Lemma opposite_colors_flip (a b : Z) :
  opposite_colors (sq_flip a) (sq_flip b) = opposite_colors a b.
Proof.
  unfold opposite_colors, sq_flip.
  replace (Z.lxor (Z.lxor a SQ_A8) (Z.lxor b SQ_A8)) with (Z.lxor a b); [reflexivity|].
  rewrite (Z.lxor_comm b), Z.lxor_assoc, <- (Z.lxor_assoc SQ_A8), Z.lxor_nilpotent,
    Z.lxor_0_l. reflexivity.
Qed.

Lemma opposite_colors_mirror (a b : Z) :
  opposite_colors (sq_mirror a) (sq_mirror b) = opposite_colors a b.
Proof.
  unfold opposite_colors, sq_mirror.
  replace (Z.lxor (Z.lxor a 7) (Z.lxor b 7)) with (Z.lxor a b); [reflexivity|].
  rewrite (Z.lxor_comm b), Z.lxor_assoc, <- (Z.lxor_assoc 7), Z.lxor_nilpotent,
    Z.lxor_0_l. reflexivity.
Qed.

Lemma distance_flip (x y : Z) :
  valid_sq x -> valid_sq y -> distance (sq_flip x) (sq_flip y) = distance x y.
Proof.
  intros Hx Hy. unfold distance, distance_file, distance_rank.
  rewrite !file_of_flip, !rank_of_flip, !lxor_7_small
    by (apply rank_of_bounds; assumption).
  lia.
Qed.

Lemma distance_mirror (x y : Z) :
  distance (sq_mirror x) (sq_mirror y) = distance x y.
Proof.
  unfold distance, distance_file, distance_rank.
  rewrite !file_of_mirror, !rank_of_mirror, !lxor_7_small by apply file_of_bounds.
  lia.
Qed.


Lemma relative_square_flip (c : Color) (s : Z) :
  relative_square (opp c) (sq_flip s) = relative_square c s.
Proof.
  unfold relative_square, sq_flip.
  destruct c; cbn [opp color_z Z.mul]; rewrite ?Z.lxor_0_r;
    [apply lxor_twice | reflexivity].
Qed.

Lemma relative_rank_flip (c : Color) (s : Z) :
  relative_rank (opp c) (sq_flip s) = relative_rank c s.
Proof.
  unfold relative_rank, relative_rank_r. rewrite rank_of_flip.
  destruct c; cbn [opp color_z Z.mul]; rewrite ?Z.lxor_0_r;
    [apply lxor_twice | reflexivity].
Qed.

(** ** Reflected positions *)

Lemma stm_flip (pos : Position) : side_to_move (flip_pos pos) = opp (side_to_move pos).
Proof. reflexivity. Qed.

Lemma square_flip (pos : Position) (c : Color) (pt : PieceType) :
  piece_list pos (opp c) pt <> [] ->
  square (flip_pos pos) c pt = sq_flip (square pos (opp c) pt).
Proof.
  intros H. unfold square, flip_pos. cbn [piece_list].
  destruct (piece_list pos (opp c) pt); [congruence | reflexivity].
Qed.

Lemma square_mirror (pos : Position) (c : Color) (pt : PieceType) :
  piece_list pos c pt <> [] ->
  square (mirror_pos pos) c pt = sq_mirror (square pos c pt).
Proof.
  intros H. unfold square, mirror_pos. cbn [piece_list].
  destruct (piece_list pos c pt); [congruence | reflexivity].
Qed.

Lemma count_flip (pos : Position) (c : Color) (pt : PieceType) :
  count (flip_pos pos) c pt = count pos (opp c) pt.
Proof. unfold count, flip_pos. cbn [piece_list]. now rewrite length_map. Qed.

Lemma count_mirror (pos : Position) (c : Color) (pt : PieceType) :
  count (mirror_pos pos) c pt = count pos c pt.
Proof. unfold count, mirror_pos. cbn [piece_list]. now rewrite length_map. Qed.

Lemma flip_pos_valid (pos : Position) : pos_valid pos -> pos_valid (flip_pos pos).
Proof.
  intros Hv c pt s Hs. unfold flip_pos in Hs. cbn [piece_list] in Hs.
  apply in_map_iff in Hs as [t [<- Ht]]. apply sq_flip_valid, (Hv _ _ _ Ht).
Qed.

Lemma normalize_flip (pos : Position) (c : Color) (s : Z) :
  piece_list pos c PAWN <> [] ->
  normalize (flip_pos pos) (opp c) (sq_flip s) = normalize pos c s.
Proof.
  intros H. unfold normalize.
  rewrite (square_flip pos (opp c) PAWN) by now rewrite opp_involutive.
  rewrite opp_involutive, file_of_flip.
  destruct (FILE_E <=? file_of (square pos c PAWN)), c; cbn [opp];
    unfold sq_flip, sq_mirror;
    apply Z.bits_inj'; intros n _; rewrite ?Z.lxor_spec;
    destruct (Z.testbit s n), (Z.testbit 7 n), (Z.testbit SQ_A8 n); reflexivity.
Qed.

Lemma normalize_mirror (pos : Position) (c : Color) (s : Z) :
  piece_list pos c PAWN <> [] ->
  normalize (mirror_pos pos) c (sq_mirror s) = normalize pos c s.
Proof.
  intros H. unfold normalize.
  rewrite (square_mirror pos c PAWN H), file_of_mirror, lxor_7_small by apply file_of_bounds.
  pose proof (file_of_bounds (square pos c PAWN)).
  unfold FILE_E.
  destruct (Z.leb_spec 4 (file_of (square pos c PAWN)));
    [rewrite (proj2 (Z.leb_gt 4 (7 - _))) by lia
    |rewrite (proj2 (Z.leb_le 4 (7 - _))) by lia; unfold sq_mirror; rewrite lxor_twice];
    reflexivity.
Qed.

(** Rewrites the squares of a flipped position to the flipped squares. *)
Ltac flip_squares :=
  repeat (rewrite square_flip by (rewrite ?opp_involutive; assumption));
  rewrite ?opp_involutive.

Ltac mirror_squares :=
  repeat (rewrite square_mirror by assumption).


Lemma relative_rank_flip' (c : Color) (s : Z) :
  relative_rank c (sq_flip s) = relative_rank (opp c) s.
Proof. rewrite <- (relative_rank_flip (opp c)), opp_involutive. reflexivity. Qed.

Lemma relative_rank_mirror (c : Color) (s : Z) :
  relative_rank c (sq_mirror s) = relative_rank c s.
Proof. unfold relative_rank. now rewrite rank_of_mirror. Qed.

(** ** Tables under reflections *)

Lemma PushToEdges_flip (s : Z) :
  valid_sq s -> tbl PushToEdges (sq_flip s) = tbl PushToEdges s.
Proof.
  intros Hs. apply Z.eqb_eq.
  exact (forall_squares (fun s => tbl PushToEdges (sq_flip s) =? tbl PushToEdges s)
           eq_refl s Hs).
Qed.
---
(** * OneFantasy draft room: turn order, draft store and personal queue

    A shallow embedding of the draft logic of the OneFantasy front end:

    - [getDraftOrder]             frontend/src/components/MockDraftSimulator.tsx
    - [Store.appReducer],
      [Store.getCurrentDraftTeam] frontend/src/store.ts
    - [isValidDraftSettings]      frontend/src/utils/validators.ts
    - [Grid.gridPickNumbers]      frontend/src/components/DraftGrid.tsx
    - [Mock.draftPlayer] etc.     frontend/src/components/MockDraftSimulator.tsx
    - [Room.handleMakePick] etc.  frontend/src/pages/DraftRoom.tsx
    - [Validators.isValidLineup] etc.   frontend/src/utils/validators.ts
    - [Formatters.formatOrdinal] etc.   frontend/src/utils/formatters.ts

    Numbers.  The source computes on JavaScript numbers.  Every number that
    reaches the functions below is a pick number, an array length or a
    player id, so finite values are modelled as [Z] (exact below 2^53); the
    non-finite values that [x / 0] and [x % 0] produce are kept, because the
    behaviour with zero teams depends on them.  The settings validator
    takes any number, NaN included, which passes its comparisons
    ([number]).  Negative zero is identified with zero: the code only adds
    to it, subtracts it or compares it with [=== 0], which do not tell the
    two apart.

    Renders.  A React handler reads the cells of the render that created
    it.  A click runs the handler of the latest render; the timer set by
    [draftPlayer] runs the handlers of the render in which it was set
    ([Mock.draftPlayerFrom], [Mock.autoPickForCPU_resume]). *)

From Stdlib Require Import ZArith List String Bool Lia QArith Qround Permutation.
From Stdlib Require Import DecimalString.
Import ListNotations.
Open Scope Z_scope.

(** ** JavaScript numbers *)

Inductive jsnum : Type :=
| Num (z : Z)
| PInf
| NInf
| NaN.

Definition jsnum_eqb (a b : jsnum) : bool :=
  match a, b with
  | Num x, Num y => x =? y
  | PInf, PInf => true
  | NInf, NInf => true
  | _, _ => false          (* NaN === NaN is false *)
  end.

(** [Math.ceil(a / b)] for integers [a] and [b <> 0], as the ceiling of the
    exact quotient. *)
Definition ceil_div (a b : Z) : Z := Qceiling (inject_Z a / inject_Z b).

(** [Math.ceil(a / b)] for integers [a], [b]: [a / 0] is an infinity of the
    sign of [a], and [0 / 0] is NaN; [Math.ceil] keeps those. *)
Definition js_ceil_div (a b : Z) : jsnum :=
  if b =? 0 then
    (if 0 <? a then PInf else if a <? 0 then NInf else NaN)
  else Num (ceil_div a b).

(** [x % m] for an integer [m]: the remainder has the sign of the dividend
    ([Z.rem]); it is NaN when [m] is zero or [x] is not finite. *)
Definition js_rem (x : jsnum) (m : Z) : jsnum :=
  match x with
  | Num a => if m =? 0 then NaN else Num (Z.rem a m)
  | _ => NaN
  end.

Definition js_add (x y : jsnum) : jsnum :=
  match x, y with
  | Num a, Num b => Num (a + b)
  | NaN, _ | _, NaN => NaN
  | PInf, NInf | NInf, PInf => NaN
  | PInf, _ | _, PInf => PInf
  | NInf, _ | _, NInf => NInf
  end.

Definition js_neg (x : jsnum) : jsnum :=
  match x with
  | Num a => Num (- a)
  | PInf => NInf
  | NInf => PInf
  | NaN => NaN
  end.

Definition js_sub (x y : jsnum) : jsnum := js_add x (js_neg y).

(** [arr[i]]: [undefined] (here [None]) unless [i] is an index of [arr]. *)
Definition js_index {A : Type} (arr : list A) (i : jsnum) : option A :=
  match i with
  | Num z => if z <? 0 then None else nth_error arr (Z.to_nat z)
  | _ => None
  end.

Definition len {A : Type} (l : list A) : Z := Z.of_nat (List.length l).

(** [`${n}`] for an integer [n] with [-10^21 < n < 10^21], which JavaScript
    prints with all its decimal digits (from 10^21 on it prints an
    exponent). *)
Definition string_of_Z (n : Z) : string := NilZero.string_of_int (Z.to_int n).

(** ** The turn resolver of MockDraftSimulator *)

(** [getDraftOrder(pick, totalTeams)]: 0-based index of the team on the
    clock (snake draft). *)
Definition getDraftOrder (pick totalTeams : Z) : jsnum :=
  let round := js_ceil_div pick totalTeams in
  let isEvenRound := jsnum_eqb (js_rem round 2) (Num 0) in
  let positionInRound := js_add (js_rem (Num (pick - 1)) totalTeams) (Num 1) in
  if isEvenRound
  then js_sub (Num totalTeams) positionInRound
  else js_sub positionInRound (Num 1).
---
_Description of the task_
From the entries above, restate word for word the lines from the line containing "Lemma opposite_colors_flip (a" to the line containing "unfold relative_square, sq_flip.", both ends included, and nothing more.

_Task answer_
Lemma opposite_colors_flip (a b : Z) :
  opposite_colors (sq_flip a) (sq_flip b) = opposite_colors a b.
Proof.
  unfold opposite_colors, sq_flip.
  replace (Z.lxor (Z.lxor a SQ_A8) (Z.lxor b SQ_A8)) with (Z.lxor a b); [reflexivity|].
  rewrite (Z.lxor_comm b), Z.lxor_assoc, <- (Z.lxor_assoc SQ_A8), Z.lxor_nilpotent,
    Z.lxor_0_l. reflexivity.
Qed.

Lemma opposite_colors_mirror (a b : Z) :
  opposite_colors (sq_mirror a) (sq_mirror b) = opposite_colors a b.
Proof.
  unfold opposite_colors, sq_mirror.
  replace (Z.lxor (Z.lxor a 7) (Z.lxor b 7)) with (Z.lxor a b); [reflexivity|].
  rewrite (Z.lxor_comm b), Z.lxor_assoc, <- (Z.lxor_assoc 7), Z.lxor_nilpotent,
    Z.lxor_0_l. reflexivity.
Qed.

Lemma distance_flip (x y : Z) :
  valid_sq x -> valid_sq y -> distance (sq_flip x) (sq_flip y) = distance x y.
Proof.
  intros Hx Hy. unfold distance, distance_file, distance_rank.
  rewrite !file_of_flip, !rank_of_flip, !lxor_7_small
    by (apply rank_of_bounds; assumption).
  lia.
Qed.

Lemma distance_mirror (x y : Z) :
  distance (sq_mirror x) (sq_mirror y) = distance x y.
Proof.
  unfold distance, distance_file, distance_rank.
  rewrite !file_of_mirror, !rank_of_mirror, !lxor_7_small by apply file_of_bounds.
  lia.
Qed.


Lemma relative_square_flip (c : Color) (s : Z) :
  relative_square (opp c) (sq_flip s) = relative_square c s.
Proof.
  unfold relative_square, sq_flip.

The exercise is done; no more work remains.